Él dudó un instante.
—Los envían a campos de tránsito —respondió—, y de allí, sobre todo a Polonia.
—¿Y simplemente se trasladan a vivir allí, a Polonia? —preguntó Lieneke.
—David, basta —murmuró Klara desde la cama, con los ojos cerrados.
—Pero ella quiere saber —contestó David—. No vendría mal que todo el mundo hiciese estas preguntas.
La habitación quedó en silencio, y Lieneke estuvo a punto de levantarse y salir, pero permaneció sentada.
—Si la guerra no termina pronto —susurró David mirando al suelo—, no quedarán judíos en Holanda. —Tragó saliva y continuó—: Quedarán sólo unos pocos, como nosotros, a quienes los miembros de la resistencia y otros buenos cristianos están dispuestos a esconder.

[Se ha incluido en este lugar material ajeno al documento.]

(** [r.json()] *)
Definition response_json (r : HttpResponse) : M S Json :=
  match json r with
  | Some j => ret j
  | None => raise (ValueError "Expecting value")
  end.

(** [requests.get(url, headers=headers)] for a [url] that may be any value *)
Definition requests_get (url : Json) (hd : Headers) : M S HttpResponse :=
  match url with
  | JStr u => requests (GET u hd)
  | _ => raise RequestException
  end.

Definition odata_getone (url : Json) (hd : Headers) : M S (option Json) :=
  r <- requests_get url hd;;
  if negb (ok r) then
    logging WARNING ("Fetch url " +:+ Py.format url +:+ " hit " +:+ PyStr.of_Z (status_code r));;
    ret None
  else
    rjson <- response_json r;;
    has_error <- lift (Py.contains "error" rjson);;
    if has_error then
      logging WARNING ("Fetching of " +:+ Py.format url +:+ " returned error " +:+ text r);;
      ret None
    else ret (Some rjson).

(** The loop of [odata_get]: [url] is the page still to fetch, [all_values]
    what the pages gave so far.  The result is a Python value that the
    callers test against [None]. *)
Fixpoint odata_get_loop (fuel : nat) (url : Json) (hd : Headers) (all_values : list Json)
  : M S (option (list Json)) :=
  if Py.truthy url then
    match fuel with
    | O => out_of_fuel
    | Datatypes.S fuel' =>
        rjson <- odata_getone url hd;;
        match rjson with
        | Some j =>
            if Py.truthy j then
              value <- lift (Py.getitem j "value");;
              items <- lift (Py.iter value);;
              next <- try_except (lift (Py.getitem j "@odata.nextLink"))
                        (fun e => match e with KeyError _ => Some (ret JNull) | _ => None end);;
              odata_get_loop fuel' next hd (all_values ++ items)
            else odata_get_loop fuel' JNull hd all_values
        | None => odata_get_loop fuel' JNull hd all_values
        end
    end
  else ret (Some all_values).

Definition odata_get (fuel : nat) (url : string) (hd : Headers) : M S (option (list Json)) :=
  odata_get_loop fuel (JStr url) hd [].

Definition get_all_users (fuel : nat) (hd : Headers) : M S (list Json) :=
  users <- odata_get fuel (GRAPH_API_URL +:+ "/v1.0/users") hd;;
  match users with
  | None => raise_MiddlewareException "Failed to get users"
  | Some users =>
      for_each_update users (fun user =>
        uid <- lift (Py.getitem user "id");;
        manager <- odata_getone (JStr (GRAPH_API_URL +:+ "/v1.0/users/" +:+ Py.format uid +:+ "/"
                                       +:+ "manager?$select=mail")) hd;;
        has_mail <- match manager with
                    | Some m => if Py.truthy m then lift (Py.contains "mail" m) else ret false
                    | None => ret false
                    end;;
        manager_mail <- match manager with
                        | Some m =>
                            if has_mail then
                              mail <- lift (Py.getitem m "mail");;
                              s <- lift (Py.str_method mail);;
                              ret (PyStr.lower s)
                            else ret ""
                        | None => ret ""
                        end;;
        lift (Py.setitem user "manager_mail" (JStr manager_mail)))
  end.

End Graph.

A Lieneke le dio vueltas la cabeza. Ante sus ojos pasaron los rostros de tantas y tantas personas que conocía y que eran judíos: su tía, con su marido y sus tres hijos, Roe Cohen y su familia, los alumnos y maestros del colegio judío, y los niños del orfanato. «A todas esas personas ya no se las ve en Utrecht —pensó—. ¿Y quién percibe su ausencia?».

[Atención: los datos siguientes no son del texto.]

(** X15.  The upper-cased copy holds no lower-case letter, and the
    strings [strToUpper] leaves unchanged are exactly those without a
    lower-case letter. *)
Theorem strToUpper_fixed_points input :
  Forall (λ c, ¬ islower c) (list_ascii_of_string (strToUpper input))
  ∧ (strToUpper input = input
     ↔ Forall (λ c, ¬ islower c) (list_ascii_of_string input)).
Proof.
  induction input as [|c input [IH1 IH2]]; simpl.
  - by repeat split.
  - split; [constructor; [apply toupper_not_lower|done]|].
    rewrite Forall_cons. rewrite <- IH2, <- toupper_fixed.
    split; [by intros [= -> ->]|by intros [-> ->]].
Qed.

Section RegistryMore.
Import Registry.
Variable perqueueThreadPoolSize : Z.
Variable pthread_create : nat → Z.
Variable pthread_join : state → option nat → option Z.

Abbreviation ensure :=
  (ensureRunQueue perqueueThreadPoolSize pthread_create pthread_join).

Lemma freeRunQueueInfo_registry info s :
  run_queues (freeRunQueueInfo perqueueThreadPoolSize pthread_join info s).2
  = run_queues s.
Proof.
  unfold freeRunQueueInfo.
  destruct (heap s !! info) as [[| | |rq dev th]|]; try done.
  destruct th as [t|]; [|by destruct rq, dev].
  destruct (join_loop _ _ _ _); by destruct rq, dev.
Qed.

—¿Qué les hacen los nazis a quienes esconden a los judíos? —logró preguntar.
—¡Se acabó! —ordenó Klara con voz débil.
Abrió los ojos y atravesó a David con la mirada. Él bajó la vista y no dijo nada. De todos modos, no pensaba contestar a esa pregunta.

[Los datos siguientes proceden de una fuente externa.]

Lemma build_then_load_round_trip_witness :
  load_local (save_local report_store) = Return report_store ∧
  create_vector_store_from_text fox "report.pdf" None empty =
    (Return report_store, with_report) ∧
  load_vector_store "report.pdf" (clear_cache with_report) =
    (Return (Some report_store),
     {| vector_stores := {["report.pdf" := report_store]};
        disk := disk with_report |}) ∧
  ∀ query top_k,
    (search query "report.pdf" top_k (clear_cache with_report)).1 =
    (search query "report.pdf" top_k with_report).1.
Proof.
  assert (H1 : load_local (save_local report_store) = Return report_store)
    by reflexivity.
  split; [exact H1|]. split; [exact ingest_fox|].
  exact (build_then_load_round_trip empty with_report fox "report.pdf" None
           report_store H1 ingest_fox).
Defined.

(** *** C4 *)

Lemma split_empty_text :
  split_text chunk_size chunk_overlap separators "" = Return [].
Proof. vm_compute. reflexivity. Qed.

Lemma blank_writable (d : StoreDir) :
  disk empty !! Pathlib.stem "blank.pdf" = Some d → writable d = true.
Proof. intros Hd. discriminate Hd. Qed.

Lemma ingest_text_without_chunks_witness :
  split_text chunk_size chunk_overlap separators "" = Return [] ∧
  from_documents [] = Return empty_store ∧
  index_ntotal empty_store = 0%nat ∧
  create_vector_store_from_text "" "blank.pdf" None empty =
    (Return empty_store, ingested empty "blank.pdf" empty_store) ∧
  get_store_info "blank.pdf" (ingested empty "blank.pdf" empty_store) =
    (Return (Some {| info_file_name := "blank.pdf";
                     total_chunks := index_ntotal empty_store;
                     embedding_dimension := index_d empty_store |}),
     ingested empty "blank.pdf" empty_store) ∧
  ∀ query top_k,
    search query "blank.pdf" top_k (ingested empty "blank.pdf" empty_store) =
      (result_map (map (λ r : Document * Score,
                          {| text := page_content r.1;
                             result_metadata := metadata r.1;
                             score := r.2 |}))
         (similarity_search_with_score empty_store query top_k),
       ingested empty "blank.pdf" empty_store).
Proof.
  split; [exact split_empty_text|]. split; [reflexivity|]. split; [reflexivity|].
  exact (proj2 (proj2 (ingest_text_without_chunks empty "" "blank.pdf" None
                         split_empty_text))
           empty_store eq_refl blank_writable).
Defined.

(** With the store builder of LangChain the empty text is not ingested: the
    builder raises on the empty list and so does the ingestion, which
    leaves nothing behind. *)
Lemma empty_text_counterexample :
  @create_vector_store_from_text Langchain.backend "" "blank.pdf" None
    Langchain.empty = (Raise IndexError, Langchain.empty) ∧
  ¬ @empty_text_is_ingested Langchain.backend Langchain.empty "blank.pdf" None.
Proof.
  assert (Hc : @create_vector_store_from_text Langchain.backend "" "blank.pdf"
                 None Langchain.empty = (Raise IndexError, Langchain.empty))
    by reflexivity.
  split; [exact Hc|].
  intros (vs & st1 & Hcreate & _).
  pose proof (eq_trans (eq_sym Hc) Hcreate) as Heq. discriminate Heq.
Qed.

—Cuéntanos algo agradable —pidió entonces David.
—¿Sobre personas o sobre animales? —preguntó Lieneke.
—Sobre animales —dijo él—, sobre las personas ya sé bastante.
—Vale —asintió Lieneke, y se dispuso a contarle lo sucedido en casa de Liesje—: En casa de mi amiga empezaron a desaparecer todo tipo de cosas: el anillo de compromiso de su madre, con un gran diamante en el centro, desapareció del joyero, y luego volaron varios pendientes y el alfiler de corbata de su padre. Y también las cucharillas de plata, de esas con las que se comen las tartas, empezaron a desaparecer del baúl que estaba abierto en el salón.
—Entonces es una historia sobre personas —dijo David desilusionado—, y encima sobre ladrones.
—David, paciencia —murmuró Klara con los ojos nuevamente cerrados.
—Despidieron a la asistenta —continuó Lieneke—, pero cuando llegó la nueva asistenta también siguieron desapareciendo joyas, cucharillas y tenedores.
—No me digas que sospecharon de ti —resonó la voz inquieta de David.
—Él sabe contar historias —suspiró Klara—, pero no tiene paciencia para escuchar a los demás.
—Un día —continuó Lieneke despacio, observando los profundos ojos de David—, mi amiga y yo estábamos en el jardín de su casa mirando a su enorme tortuga mientras comía lechuga. De repente vimos a su cuervo, que vivía allí…
—¿Un cuervo? —preguntó David.
—Sí —dijo Lieneke—. Vivía allí, en un árbol del jardín, y lo vimos salir volando de la casa con algo brillante en el pico. Voló muy alto hacia su nido, que estaba en la copa del árbol, y al cabo de un rato volvió a posarse en una rama más baja, frente a nosotras, y ya no llevaba nada en el pico. Los padres de mi amiga llamaron a los bomberos para que bajaran el nido del árbol. ¡Era como un cofre repleto de tesoros! Anillos, pendientes, cucharillas… allí había todo tipo de cosas pequeñas y brillantes.
—¿Para qué lo querría? —preguntó Klara con voz adormecida.
—A los cuervos —Lieneke repitió lo que le había dicho entonces su padre— sencillamente les gustan las cosas brillantes.
David sonrió, pero en esa ocasión no era una sonrisa dulce, sino amarga.
—Es una bonita historia sobre los animales —dijo—, pero no tanto sobre los seres humanos.
—¿Por qué? —preguntó Lieneke sorprendida.
—Sería interesante saber si los padres de tu amiga se disculparon con la asistenta a la que acusaron de ladrona y despidieron, o si simplemente se olvidaron de ella por completo.